In my last blog post, Focus on What We Can Do, I discussed how during distance learning we cannot try to replicate everything we did in our classrooms. It’s not the same and we can’t try to make it that way. Instead, by focusing on what we can do now, there are numerous ways we can empower students so they still have meaningful musical experiences.
Providing opportunities for voice and choice is one of the most basic ways to empower students (and personalize learning) in the music room. When students feel they have a voice in their musical journey and can make choices for themselves, they can take ownership of their learning.
While we have found many ways to give students voice and choice in a variety of music classrooms, our new existence of distance learning provides some challenges. I still believe voice and choice is possible and is something we should strive for.
Student voice refers to giving students the opportunity to share their thoughts, opinions, and musicality. They also have a voice in their learning journey. When students have a choice, they not only choose between pre-determined options but also create their own options for learning experiences. Taking these concepts of voice and choice into distance learning helps engage and empower our music students.

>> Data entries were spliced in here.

(** C9. When the hashes differ the list is not empty: every one of the
    three fields that differs has its own event in it, carrying the old
    and new value of that field, and when none of them differs the list
    is the single generic [content_change]. *)
Theorem compare_books_nonempty (old_book new_book : Book.t) (w : World) :
  Book.content_hash old_book ≠ Book.content_hash new_book →
  fst (compare_books old_book new_book w) ≠ []
  ∧ (tracked_differ old_book new_book = true →
     ∃ c, c ∈ fst (compare_books old_book new_book w)
          ∧ field_event c = true)
  ∧ (float_ne (Book.price_incl_tax old_book) (Book.price_incl_tax new_book)
     = true →
     ∃ c, c ∈ fst (compare_books old_book new_book w)
          ∧ ChangeLog.change_type c = PRICE_CHANGE
          ∧ ChangeLog.old_value c
            = Some [("price_incl_tax", VFloat (Book.price_incl_tax old_book))]
          ∧ ChangeLog.new_value c
            = Some [("price_incl_tax", VFloat (Book.price_incl_tax new_book))])
  ∧ (int_ne (Book.num_available old_book) (Book.num_available new_book)
     = true →
     ∃ c, c ∈ fst (compare_books old_book new_book w)
          ∧ ChangeLog.change_type c = AVAILABILITY_CHANGE
          ∧ ChangeLog.old_value c
            = Some [("num_available", VInt (Book.num_available old_book));
                    ("availability", VStr (Book.availability old_book))]
          ∧ ChangeLog.new_value c
            = Some [("num_available", VInt (Book.num_available new_book));
                    ("availability", VStr (Book.availability new_book))])
  ∧ (int_ne (Book.num_reviews old_book) (Book.num_reviews new_book) = true →
     ∃ c, c ∈ fst (compare_books old_book new_book w)
          ∧ ChangeLog.change_type c = CONTENT_CHANGE
          ∧ ChangeLog.old_value c
            = Some [("num_reviews", VInt (Book.num_reviews old_book))]
          ∧ ChangeLog.new_value c
            = Some [("num_reviews", VInt (Book.num_reviews new_book))])
  ∧ (tracked_differ old_book new_book = false →
     ∃ g, fst (compare_books old_book new_book w) = [g]
          ∧ generic_event g = true).
Proof.
  intros Hhash.
  pose proof (compare_books_fields old_book new_book w) as Hfields.
  cbv zeta in Hfields. destruct Hfields as (Hprice & Havail & Hrev).
  destruct (compare_books_shape old_book new_book w)
    as [(Hd & Hne & Hall) | [(Hd & _ & g & Hr & Ht & Ho & Hn) | (_ & Heq & _)]].
  - split; [ exact Hne | ].
    split; [ | split; [ exact Hprice | split; [ exact Havail | split;
               [ exact Hrev | congruence ] ] ] ].
    intros _.
    destruct (fst (compare_books old_book new_book w)) as [ | c l ];
      [ done | ].
    exists c. split; [ apply list_elem_of_here | ].
    by apply Forall_cons in Hall as [[? _] _].
  - split; [ rewrite Hr; discriminate | ].
    split; [ congruence | split; [ exact Hprice | split; [ exact Havail
           | split; [ exact Hrev | ] ] ] ].
    intros _. exists g. split; [ exact Hr | ].
    unfold generic_event. by rewrite Ht, Ho, Hn.
  - contradiction.
Qed.

(** C10. Every event of [compare_books] is a [price_change], an
    [availability_change] or a [content_change], never a [new_book] or a
    [deleted]; and there are at most 4 of them. *)
Theorem compare_books_event_kinds (old_book new_book : Book.t) (w : World) :
  (∀ c, c ∈ fst (compare_books old_book new_book w) →
        (ChangeLog.change_type c = PRICE_CHANGE
         ∨ ChangeLog.change_type c = AVAILABILITY_CHANGE
         ∨ ChangeLog.change_type c = CONTENT_CHANGE)
        ∧ ChangeLog.change_type c ≠ NEW_BOOK
        ∧ ChangeLog.change_type c ≠ DELETED)
  ∧ (length (fst (compare_books old_book new_book w)) ≤ 4)%nat.
Proof.
  destruct (compare_books_kinds old_book new_book w) as [Hall Hlen].
  split; [ | lia ].
  intros c Hc. rewrite Forall_forall in Hall.
  specialize (Hall c Hc). split; [ exact Hall | ].
  destruct Hall as [-> | [-> | ->]]; split; discriminate.
Qed.

End Detector.

(** The events of [compare_books] do not depend on the state it runs in,
    up to their timestamps, and it leaves the database as it found it. *)
Lemma compare_books_reads_only_clock `{Clock} (old_book new_book : Book.t)
    (w : World) :
  let w' := snd (compare_books old_book new_book w) in
  db_books w' = db_books w
  ∧ db_checkpoints w' = db_checkpoints w
  ∧ db_inserted w' = db_inserted w
  ∧ effects w' = effects w
  ∧ stats w' = stats w.
Proof.
  unfold compare_books, new_ChangeLog, utcnow, bind, ret.
  destruct (float_ne (Book.price_incl_tax old_book) _);
    destruct (int_ne (Book.num_available old_book) _);
    destruct (int_ne (Book.num_reviews old_book) _); simpl;
    try done.
  destruct (bool_decide _); done.
Qed.

(** C8. Two runs of [compare_books] on the same two records give the
    same events (same book, kind, old and new values, description),
    whenever they run and whatever the clock shows; the comparison itself
    writes nothing to storage. *)
Theorem compare_books_repeatable (clock1 clock2 : Clock)
    (old_book new_book : Book.t) (w1 w2 : World) :
  map event_content (fst (@compare_books clock1 old_book new_book w1))
  = map event_content (fst (@compare_books clock2 old_book new_book w2))
  ∧ db_books (snd (@compare_books clock1 old_book new_book w1)) = db_books w1.
Proof.
  split; [ | apply (@compare_books_reads_only_clock clock1) ].
  unfold compare_books, new_ChangeLog, utcnow, bind, ret.
  destruct (float_ne (Book.price_incl_tax old_book) _);
    destruct (int_ne (Book.num_available old_book) _);
    destruct (int_ne (Book.num_reviews old_book) _); simpl;
    try reflexivity.
  destruct (bool_decide _); reflexivity.
Qed.

(** ** The content hash *)

Lemma append_assoc (s1 s2 s3 : string) :
  (s1 +:+ s2) +:+ s3 = s1 +:+ (s2 +:+ s3).
Proof.
  induction s1 as [ | a s1 IH ]; [ reflexivity | ].
  change (String a ((s1 +:+ s2) +:+ s3) = String a (s1 +:+ (s2 +:+ s3))).
  by f_equal.
Qed.

(** The string that is hashed: the seven fields, keys in sorted order. *)
Lemma compute_content_hash_canonical `{Hashlib} (book : Book.t) :
  compute_content_hash book
  = sha256_hexdigest
      ("{" +:+ json_encode_str "availability" +:+ ": "
           +:+ json_encode_str (Book.availability book)
       +:+ ", " +:+ json_encode_str "name" +:+ ": "
           +:+ json_encode_str (Book.name book)
       +:+ ", " +:+ json_encode_str "num_available" +:+ ": "
           +:+ str_of_int (Book.num_available book)
       +:+ ", " +:+ json_encode_str "num_reviews" +:+ ": "
           +:+ str_of_int (Book.num_reviews book)
       +:+ ", " +:+ json_encode_str "price_excl_tax" +:+ ": "
           +:+ json_float (Book.price_excl_tax book)
       +:+ ", " +:+ json_encode_str "price_incl_tax" +:+ ": "
           +:+ json_float (Book.price_incl_tax book)
       +:+ ", " +:+ json_encode_str "rating" +:+ ": "
           +:+ json_encode_str (rating_value (Book.rating book))
       +:+ "}").
Proof.
  unfold compute_content_hash, json_dumps_sorted, json_item. simpl.
  rewrite !append_assoc. reflexivity.
Qed.

(** C4. Two records with the same [name], [price_incl_tax],
    [price_excl_tax], [availability], [num_available], [num_reviews] and
    [rating] have the same content hash, whatever their other fields
    (image, description, category, crawl metadata) are. *)
Theorem compute_content_hash_tracked_fields `{Hashlib} (b1 b2 : Book.t) :
  Book.name b1 = Book.name b2 →
  Book.price_incl_tax b1 = Book.price_incl_tax b2 →
  Book.price_excl_tax b1 = Book.price_excl_tax b2 →
  Book.availability b1 = Book.availability b2 →
  Book.num_available b1 = Book.num_available b2 →
  Book.num_reviews b1 = Book.num_reviews b2 →
  Book.rating b1 = Book.rating b2 →
  compute_content_hash b1 = compute_content_hash b2.
Proof.
  intros Hname Hincl Hexcl Havail Hnum Hrev Hrating.
  rewrite !compute_content_hash_canonical.
  by rewrite Hname, Hincl, Hexcl, Havail, Hnum, Hrev, Hrating.
Qed.

(** ** The fetcher *)

Section Fetcher.
Context `{Network}.

(** One attempt is one request, whatever comes back. *)
Lemma fetch_page_attempt_world (url : string) (w : World) :
  snd (fetch_page_attempt url w) = with_effects (fun l => l ++ [Get url]) w.
Proof.
  unfold fetch_page_attempt, http_get, bind, ret.
  destruct (client_get (requests (effects w)) url) as [ code text | e ];
    [ destruct (raise_for_status code) | ]; reflexivity.
Qed.

Lemma wait_exponential_bounds (attempt_number : Z) :
  2 ≤ wait_exponential 1 2 10 attempt_number ≤ 10.
Proof. unfold wait_exponential. lia. Qed.

(** What a retried fetch does to the world: it appends requests for
    [url] and waits to the trace, at most [budget] requests, every wait
    between 2 and 10 seconds, and touches nothing else. *)
Lemma retrying_trace (budget : nat) (attempt_number : Z) (url : string)
    (w : World) :
  ∃ l, snd (retrying budget attempt_number url w)
       = with_effects (fun t => t ++ l) w
       ∧ (length (requests l) ≤ budget)%nat
       ∧ Forall (fun u => u = url) (requests l)
       ∧ Forall (fun s => 2 ≤ s ≤ 10) (waits l)
       ∧ (budget ≠ 0%nat → ∃ l', l = Get url :: l').
Proof.
  revert attempt_number w.
  induction budget as [ | budget IH ]; intros attempt_number w.
  - exists []. simpl. unfold with_effects. rewrite app_nil_r.
    destruct w; repeat split; try constructor; done.
  - simpl. unfold bind at 1.
    pose proof (fetch_page_attempt_world url w) as Hw.
    destruct (fetch_page_attempt url w) as [outcome w1]. simpl in Hw. subst w1.
    assert (∀ r : result string,
      snd (ret r (with_effects (fun l => l ++ [Get url]) w))
      = with_effects (fun t => t ++ [Get url]) w) as Hret by reflexivity.
    assert (∃ l, with_effects (fun t => t ++ [Get url]) w
                 = with_effects (fun t => t ++ l) w
                 ∧ (length (requests l) ≤ S budget)%nat
                 ∧ Forall (fun u => u = url) (requests l)
                 ∧ Forall (fun s => 2 ≤ s ≤ 10) (waits l)
                 ∧ (S budget ≠ 0%nat → ∃ l', l = Get url :: l')) as Hone.
    { exists [Get url]. simpl. repeat split; eauto; lia. }
    destruct outcome as [ text | e ]; [ exact Hone | ].
    destruct (retry_if_exception_type e); simpl; [ | exact Hone ].
    destruct (stop_after_attempt 3 attempt_number); [ exact Hone | ].
    unfold bind at 1, emit at 1.
    destruct (IH (attempt_number + 1)
                (with_effects
                   (fun l => l ++ [Wait (wait_exponential 1 2 10 attempt_number)])
                   (with_effects (fun l => l ++ [Get url]) w)))
      as (l & Hl & Hlen & Hurl & Hwaits & _).
    exists (Get url :: Wait (wait_exponential 1 2 10 attempt_number) :: l).
    rewrite Hl. split; [ | split; [ | split; [ | split ] ] ].
    + unfold with_effects. simpl. by rewrite <- !app_assoc.
    + simpl. lia.
    + simpl. by constructor.
    + simpl. constructor; [ apply wait_exponential_bounds | exact Hwaits ].
    + eauto.
Qed.

(** [fetch_page] written out: the policy allows three attempts, the
    first two each followed by a wait of 2 seconds, and the outcome is
    that of the last attempt made. *)
Lemma fetch_page_unrolled (url : string) (w : World) :
  fetch_page url w
  = let (o1, w1) := fetch_page_attempt url w in
    match o1 with
    | Ok _ => (o1, w1)
    | Raise e1 =>
        if retry_if_exception_type e1 then
          let (o2, w2) :=
            fetch_page_attempt url (with_effects (fun l => l ++ [Wait 2]) w1) in
          match o2 with
          | Ok _ => (o2, w2)
          | Raise e2 =>
              if retry_if_exception_type e2 then
                fetch_page_attempt url
                  (with_effects (fun l => l ++ [Wait 2]) w2)
              else (o2, w2)
          end
        else (o1, w1)
    end.
Proof.
  unfold fetch_page. simpl. unfold bind, emit, ret.
  destruct (fetch_page_attempt url w) as [[ t1 | e1 ] w1]; [ reflexivity | ].
  destruct (retry_if_exception_type e1); simpl; [ | reflexivity ].
  change (wait_exponential 1 2 10 1) with 2.
  destruct (fetch_page_attempt url _) as [[ t2 | e2 ] w2]; [ reflexivity | ].
  destruct (retry_if_exception_type e2); simpl; [ | reflexivity ].
  change (wait_exponential 1 2 10 (1 + 1)) with 2.
  destruct (fetch_page_attempt url _) as [[ t3 | e3 ] w3]; [ reflexivity | ].
  destruct (retry_if_exception_type e3); reflexivity.
Qed.

(** Every exception the policy retries is an [httpx.HTTPError]. *)
Lemma retry_if_exception_type_HTTPError (e : exn) :
  retry_if_exception_type e = is_HTTPError e.
Proof. destruct e; reflexivity. Qed.

(** C3, as the code has it.  When the first attempt raises an exception
    that is not an [httpx.HTTPError] (such as [httpx.InvalidURL] for a
    malformed URL), [fetch_page] raises it after that single request,
    without a wait.  When it raises an [httpx.HTTPStatusError], whatever
    the status, [fetch_page] waits 2 seconds and requests the page
    again. *)
Theorem fetch_page_first_failure (url : string) (w : World) (e : exn) :
  fst (fetch_page_attempt url w) = Raise e →
  (is_HTTPError e = false →
   fst (fetch_page url w) = Raise e
   ∧ effects (snd (fetch_page url w)) = effects w ++ [Get url])
  ∧ (∀ status_code, e = HTTPStatusError status_code →
     ∃ rest, effects (snd (fetch_page url w))
             = effects w ++ [Get url; Wait 2; Get url] ++ rest).
Proof.
  intros Hfirst. rewrite fetch_page_unrolled.
  pose proof (fetch_page_attempt_world url w) as Hw1.
  destruct (fetch_page_attempt url w) as [o1 w1].
  simpl in Hfirst, Hw1. subst o1 w1.
  rewrite retry_if_exception_type_HTTPError. split.
  - intros ->. split; reflexivity.
  - intros status_code ->. simpl.
    set (w2 := with_effects (fun l => l ++ [Wait 2]) _).
    pose proof (fetch_page_attempt_world url w2) as Hw2.
    destruct (fetch_page_attempt url w2) as [[ t2 | e2 ] w3];
      simpl in Hw2; subst w3.
    + exists []. simpl. by rewrite <- !app_assoc.
    + destruct (retry_if_exception_type e2).
      * rewrite fetch_page_attempt_world. exists [Wait 2; Get url].
        simpl. by rewrite <- !app_assoc.
      * exists []. simpl. by rewrite <- !app_assoc.
Qed.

Students Share Their Voices
Giving students the opportunity to share their voices may be even more important now considering how isolated many of us feel! As music teachers, we can give students the chance to discuss the music they are playing, listening to, and creating. Not only does this provide ownership of the learning, but it also provides opportunities for students to use musical terminology. Most LMS (Learning Management Systems) have discussion board features perfect for this. If you don’t have access to a discussion board, other easy tools like Padlet and Google Docs can also do the trick.
Reflection and Goal Setting
Reflection is another way for students to share their voices, and it opens the door for personal goal setting. Many teachers, myself included, are having students submit video tests instead of in-person assessments. Encourage students to watch and reflect on their videos. They should take notice of areas they did well and areas for improvement, again using musical vocabulary. From there, students should set a goal to work towards, either continuing to refine the original skill or moving on to something new and more challenging.
For example, my middle school band students were working on the chromatic scale. After submitting their first assessment, students had to watch and reflect on their videos, then set a goal to improve upon their first submission. The goal could be to improve note accuracy, range, tempo, or the articulation pattern. By giving students a voice in this process, they had more ownership over the final product.
Flipgrid is my favorite tool for having students share their voices. It’s a video response platform where students create and respond to teacher-provided prompts. All students can share their voices with classmates (and you!) which also helps them connect with each other. See my recent post about Maintaining Community When Teaching Virtually to learn more about how to do this.
Choices in Repertoire
In Virginia, our schools are closed for the rest of the year. Continuing to work only on concert band music makes little sense since there will be no opportunities for us to play it together in the foreseeable future. Practicing the 3rd clarinet part to a concert band piece can only get so interesting! Instead, this is the perfect opportunity for students to have a choice in the music they will practice. Finding solos, popular music, movie soundtracks and other well-known pieces for students to choose from – music the students will be excited about learning – not only gives them ownership over their music making but also increases the chances they will pick up the instruments outside of the classroom!
Smart Music is offering free subscriptions to any schools affected by COVID-19. This can be a great resource for offering students choice. Another website I use is One Size Fits All Band Book, which has a variety of music for band students. I know there are many other resources available, and the students usually have no problem finding music on their own as well! Personally, I’m not being very picky about the music my students want to learn. I want them to have choices so the music is meaningful to them and they are more likely to be interested in practicing it.
Other Choices in Distance Learning
- Musical Choices: Assign students a chorale or other melody to learn that has no written expressive elements. Encourage students to make the melody more musical by making their own tempo, dynamics, articulation, and other stylistic choices. If you have synchronous learning opportunities, students could perform their melodies for each other. If not, have students submit and share videos (maybe using Flipgrid?) of their melodic creations.
- Skills Assessment: Give students a choice in how to show mastery of skills. If students are learning about tempo markings, they could play a melody of their choosing at various tempos, explaining which tempo they used each time. If students don’t have instruments available, they could create something (a video, graphic, game, etc.) to demonstrate they understand the tempo terms.
In our new reality of distance learning, giving students a voice and choice could be the difference between participating and not participating. At least in my school, students aren’t being graded and there is little holding them accountable for this time when they are learning at home. If the students feel their voices matter and that what they are learning is meaningful, they are more likely to take part.
We, the music teachers, know the power of what we do. We know how important it is for students to keep making music regularly. It’s good for them in more ways than we can count! Help the students see this too. Allow them to share their voices and make musical choices. It will be meaningful to them and help keep the music alive.